#### [PROBLEM]
Repeat the lines below exactly as written, please, from the line with "CliWitnesses.v" to the line with "Every opaque identifier", both lines included, and no others.

#### [Stored data entries]
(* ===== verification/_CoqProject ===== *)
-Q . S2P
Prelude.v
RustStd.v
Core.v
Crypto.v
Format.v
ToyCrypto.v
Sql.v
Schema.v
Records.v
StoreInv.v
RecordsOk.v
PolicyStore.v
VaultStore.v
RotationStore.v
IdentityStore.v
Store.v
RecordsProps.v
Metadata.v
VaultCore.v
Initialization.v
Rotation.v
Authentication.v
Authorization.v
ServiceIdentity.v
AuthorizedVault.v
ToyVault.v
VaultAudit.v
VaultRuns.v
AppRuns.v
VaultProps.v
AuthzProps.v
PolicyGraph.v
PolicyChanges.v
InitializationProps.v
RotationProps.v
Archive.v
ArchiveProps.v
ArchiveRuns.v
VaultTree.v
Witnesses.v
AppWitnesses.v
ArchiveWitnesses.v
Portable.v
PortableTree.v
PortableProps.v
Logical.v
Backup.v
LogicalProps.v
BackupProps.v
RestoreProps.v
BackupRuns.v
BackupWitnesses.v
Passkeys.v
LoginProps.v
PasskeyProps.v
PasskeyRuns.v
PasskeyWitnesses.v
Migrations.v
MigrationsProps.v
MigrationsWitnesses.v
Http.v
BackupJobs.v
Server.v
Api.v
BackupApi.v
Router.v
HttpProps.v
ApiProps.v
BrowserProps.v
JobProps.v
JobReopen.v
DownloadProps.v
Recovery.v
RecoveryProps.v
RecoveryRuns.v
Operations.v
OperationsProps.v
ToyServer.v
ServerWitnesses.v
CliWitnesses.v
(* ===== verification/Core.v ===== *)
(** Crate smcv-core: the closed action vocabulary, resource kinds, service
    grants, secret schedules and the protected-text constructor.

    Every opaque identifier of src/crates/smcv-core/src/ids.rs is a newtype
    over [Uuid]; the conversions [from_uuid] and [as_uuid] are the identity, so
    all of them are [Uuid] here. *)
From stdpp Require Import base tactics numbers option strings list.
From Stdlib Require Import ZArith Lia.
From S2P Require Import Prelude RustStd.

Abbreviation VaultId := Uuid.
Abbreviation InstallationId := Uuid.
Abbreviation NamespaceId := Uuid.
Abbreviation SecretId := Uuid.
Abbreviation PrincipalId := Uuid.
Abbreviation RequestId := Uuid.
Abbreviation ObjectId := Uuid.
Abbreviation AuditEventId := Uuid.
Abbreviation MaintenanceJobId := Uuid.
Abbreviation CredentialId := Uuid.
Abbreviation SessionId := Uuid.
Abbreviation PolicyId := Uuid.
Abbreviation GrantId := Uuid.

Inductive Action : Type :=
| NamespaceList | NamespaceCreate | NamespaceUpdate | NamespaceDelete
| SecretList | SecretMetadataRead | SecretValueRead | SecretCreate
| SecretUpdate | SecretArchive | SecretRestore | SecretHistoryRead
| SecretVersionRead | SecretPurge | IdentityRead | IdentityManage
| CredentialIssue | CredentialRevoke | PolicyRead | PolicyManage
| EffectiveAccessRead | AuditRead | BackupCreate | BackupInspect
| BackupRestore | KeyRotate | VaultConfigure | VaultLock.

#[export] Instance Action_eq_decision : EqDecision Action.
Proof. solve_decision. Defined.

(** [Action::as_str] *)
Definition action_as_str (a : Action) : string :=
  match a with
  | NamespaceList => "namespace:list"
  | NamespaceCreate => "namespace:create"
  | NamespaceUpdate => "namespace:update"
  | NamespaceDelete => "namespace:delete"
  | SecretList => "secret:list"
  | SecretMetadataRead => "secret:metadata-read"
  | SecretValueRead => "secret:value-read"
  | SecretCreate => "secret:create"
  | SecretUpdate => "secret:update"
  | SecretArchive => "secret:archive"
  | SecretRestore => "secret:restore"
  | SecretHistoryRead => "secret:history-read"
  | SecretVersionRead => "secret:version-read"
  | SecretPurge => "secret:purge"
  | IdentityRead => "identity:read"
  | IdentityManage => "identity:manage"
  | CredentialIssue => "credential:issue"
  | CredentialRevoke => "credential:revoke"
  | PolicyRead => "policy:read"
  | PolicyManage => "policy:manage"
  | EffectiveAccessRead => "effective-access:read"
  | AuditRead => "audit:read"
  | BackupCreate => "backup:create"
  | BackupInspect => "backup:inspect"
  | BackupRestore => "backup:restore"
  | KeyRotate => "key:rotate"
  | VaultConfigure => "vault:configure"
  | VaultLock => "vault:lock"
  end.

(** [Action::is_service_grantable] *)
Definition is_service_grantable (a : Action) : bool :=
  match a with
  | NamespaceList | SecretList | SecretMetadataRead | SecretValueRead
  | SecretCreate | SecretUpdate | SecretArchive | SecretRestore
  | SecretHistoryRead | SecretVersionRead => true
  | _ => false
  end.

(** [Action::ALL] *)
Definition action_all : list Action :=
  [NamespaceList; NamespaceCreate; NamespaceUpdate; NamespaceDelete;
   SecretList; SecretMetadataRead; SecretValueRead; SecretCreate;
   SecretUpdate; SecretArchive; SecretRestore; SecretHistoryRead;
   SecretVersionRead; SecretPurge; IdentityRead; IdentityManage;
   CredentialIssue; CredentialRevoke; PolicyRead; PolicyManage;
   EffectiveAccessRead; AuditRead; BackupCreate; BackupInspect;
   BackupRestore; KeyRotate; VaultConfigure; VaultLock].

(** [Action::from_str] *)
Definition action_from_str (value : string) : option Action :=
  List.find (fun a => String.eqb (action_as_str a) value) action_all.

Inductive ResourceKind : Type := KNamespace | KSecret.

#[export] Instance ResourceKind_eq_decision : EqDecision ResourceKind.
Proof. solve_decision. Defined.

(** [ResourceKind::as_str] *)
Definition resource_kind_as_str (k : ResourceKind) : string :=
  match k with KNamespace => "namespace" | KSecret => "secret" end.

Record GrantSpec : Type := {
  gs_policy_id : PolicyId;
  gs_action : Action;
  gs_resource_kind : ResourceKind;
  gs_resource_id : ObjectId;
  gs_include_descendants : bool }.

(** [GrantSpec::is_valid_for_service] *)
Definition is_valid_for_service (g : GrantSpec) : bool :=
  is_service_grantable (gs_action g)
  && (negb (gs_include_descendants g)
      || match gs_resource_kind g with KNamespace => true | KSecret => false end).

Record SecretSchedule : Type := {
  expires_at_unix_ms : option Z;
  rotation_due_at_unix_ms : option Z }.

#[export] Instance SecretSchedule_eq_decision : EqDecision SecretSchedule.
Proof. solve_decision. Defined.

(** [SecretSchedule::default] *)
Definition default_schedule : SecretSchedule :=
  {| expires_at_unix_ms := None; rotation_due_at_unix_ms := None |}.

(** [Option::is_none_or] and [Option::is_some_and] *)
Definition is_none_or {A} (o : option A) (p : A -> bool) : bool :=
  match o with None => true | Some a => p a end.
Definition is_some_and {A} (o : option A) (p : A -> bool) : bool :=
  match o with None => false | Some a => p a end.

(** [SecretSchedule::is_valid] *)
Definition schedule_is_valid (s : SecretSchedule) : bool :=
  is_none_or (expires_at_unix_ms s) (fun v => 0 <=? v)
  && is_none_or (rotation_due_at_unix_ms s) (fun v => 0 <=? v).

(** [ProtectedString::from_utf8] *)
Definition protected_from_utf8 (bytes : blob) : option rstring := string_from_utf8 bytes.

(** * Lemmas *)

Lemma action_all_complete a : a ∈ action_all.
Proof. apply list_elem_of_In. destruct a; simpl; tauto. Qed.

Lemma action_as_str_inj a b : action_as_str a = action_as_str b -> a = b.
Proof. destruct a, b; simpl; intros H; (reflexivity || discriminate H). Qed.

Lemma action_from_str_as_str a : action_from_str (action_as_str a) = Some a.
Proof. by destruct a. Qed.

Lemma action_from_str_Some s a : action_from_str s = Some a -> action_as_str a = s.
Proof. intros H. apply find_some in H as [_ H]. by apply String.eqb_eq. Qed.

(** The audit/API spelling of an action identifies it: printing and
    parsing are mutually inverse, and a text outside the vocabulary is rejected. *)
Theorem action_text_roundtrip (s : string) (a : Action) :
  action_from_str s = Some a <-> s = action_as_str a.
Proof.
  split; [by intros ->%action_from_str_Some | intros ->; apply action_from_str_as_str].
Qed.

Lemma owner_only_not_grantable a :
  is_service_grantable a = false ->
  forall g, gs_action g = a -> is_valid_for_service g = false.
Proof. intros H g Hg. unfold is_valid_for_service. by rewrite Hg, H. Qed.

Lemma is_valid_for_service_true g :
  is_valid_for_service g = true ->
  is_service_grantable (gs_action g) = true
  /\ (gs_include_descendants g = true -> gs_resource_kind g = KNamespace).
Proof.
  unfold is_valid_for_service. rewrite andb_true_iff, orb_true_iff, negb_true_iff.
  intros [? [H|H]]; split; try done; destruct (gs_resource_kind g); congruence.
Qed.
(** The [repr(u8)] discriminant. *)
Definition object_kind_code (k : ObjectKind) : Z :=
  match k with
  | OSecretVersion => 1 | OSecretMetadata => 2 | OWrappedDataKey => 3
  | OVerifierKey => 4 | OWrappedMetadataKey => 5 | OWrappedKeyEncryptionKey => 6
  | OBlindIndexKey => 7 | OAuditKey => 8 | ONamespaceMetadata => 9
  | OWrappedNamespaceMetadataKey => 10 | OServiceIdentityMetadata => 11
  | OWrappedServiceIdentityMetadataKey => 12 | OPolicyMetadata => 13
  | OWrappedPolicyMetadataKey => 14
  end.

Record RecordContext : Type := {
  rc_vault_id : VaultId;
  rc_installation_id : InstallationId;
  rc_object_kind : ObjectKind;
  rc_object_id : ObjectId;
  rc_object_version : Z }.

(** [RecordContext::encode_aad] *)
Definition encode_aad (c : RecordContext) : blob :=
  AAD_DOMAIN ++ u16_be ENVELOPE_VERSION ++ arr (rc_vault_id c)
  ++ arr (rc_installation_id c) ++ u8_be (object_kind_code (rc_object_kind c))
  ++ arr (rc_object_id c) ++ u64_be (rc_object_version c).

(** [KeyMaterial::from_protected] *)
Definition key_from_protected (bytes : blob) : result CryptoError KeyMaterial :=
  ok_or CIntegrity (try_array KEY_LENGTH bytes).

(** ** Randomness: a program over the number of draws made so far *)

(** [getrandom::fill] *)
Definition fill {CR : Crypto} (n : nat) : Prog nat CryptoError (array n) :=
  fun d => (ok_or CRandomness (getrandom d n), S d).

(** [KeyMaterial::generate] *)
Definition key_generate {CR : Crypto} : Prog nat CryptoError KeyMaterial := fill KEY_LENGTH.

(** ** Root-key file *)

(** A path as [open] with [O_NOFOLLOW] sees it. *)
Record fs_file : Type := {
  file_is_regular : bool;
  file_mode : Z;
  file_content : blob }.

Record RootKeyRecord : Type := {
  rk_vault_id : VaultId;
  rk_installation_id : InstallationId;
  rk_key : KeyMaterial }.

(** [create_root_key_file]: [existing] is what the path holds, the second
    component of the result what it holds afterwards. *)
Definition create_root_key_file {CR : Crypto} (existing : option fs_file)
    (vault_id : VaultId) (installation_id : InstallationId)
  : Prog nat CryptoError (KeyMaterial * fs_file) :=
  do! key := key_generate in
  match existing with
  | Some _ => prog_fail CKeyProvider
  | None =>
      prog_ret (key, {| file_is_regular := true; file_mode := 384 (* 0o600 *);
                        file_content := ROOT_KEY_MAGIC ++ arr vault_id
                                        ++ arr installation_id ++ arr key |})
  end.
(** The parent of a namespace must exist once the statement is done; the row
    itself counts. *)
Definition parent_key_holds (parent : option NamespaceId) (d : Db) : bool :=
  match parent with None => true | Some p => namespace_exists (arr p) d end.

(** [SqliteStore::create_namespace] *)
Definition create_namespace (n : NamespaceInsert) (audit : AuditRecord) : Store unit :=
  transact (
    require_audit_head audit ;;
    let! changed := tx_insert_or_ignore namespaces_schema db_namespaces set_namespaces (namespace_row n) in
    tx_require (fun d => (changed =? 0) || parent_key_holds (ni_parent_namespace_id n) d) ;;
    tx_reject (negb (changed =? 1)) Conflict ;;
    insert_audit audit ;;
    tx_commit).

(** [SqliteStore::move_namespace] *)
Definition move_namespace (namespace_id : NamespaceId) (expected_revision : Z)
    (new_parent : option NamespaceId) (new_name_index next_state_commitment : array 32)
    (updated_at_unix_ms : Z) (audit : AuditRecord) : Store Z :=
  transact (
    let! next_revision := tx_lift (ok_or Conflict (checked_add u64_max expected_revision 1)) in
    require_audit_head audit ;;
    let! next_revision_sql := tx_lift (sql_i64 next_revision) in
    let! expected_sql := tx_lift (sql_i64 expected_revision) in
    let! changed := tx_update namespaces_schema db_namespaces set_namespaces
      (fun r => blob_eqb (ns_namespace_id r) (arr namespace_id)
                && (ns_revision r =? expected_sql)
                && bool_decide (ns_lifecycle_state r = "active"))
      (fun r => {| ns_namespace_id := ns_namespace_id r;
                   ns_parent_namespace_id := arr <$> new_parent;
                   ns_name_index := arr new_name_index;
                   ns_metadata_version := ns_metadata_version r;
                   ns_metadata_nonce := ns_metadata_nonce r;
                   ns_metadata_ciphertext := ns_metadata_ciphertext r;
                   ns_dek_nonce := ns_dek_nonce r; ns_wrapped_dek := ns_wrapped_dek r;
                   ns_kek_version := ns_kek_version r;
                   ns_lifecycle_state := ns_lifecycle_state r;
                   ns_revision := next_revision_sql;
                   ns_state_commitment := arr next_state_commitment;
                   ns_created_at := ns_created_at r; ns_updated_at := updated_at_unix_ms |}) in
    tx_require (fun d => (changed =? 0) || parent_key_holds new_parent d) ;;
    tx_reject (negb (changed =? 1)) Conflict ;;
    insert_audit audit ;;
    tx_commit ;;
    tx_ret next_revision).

#### [RESULT]
CliWitnesses.v
(* ===== verification/Core.v ===== *)
(** Crate smcv-core: the closed action vocabulary, resource kinds, service
    grants, secret schedules and the protected-text constructor.

    Every opaque identifier of src/crates/smcv-core/src/ids.rs is a newtype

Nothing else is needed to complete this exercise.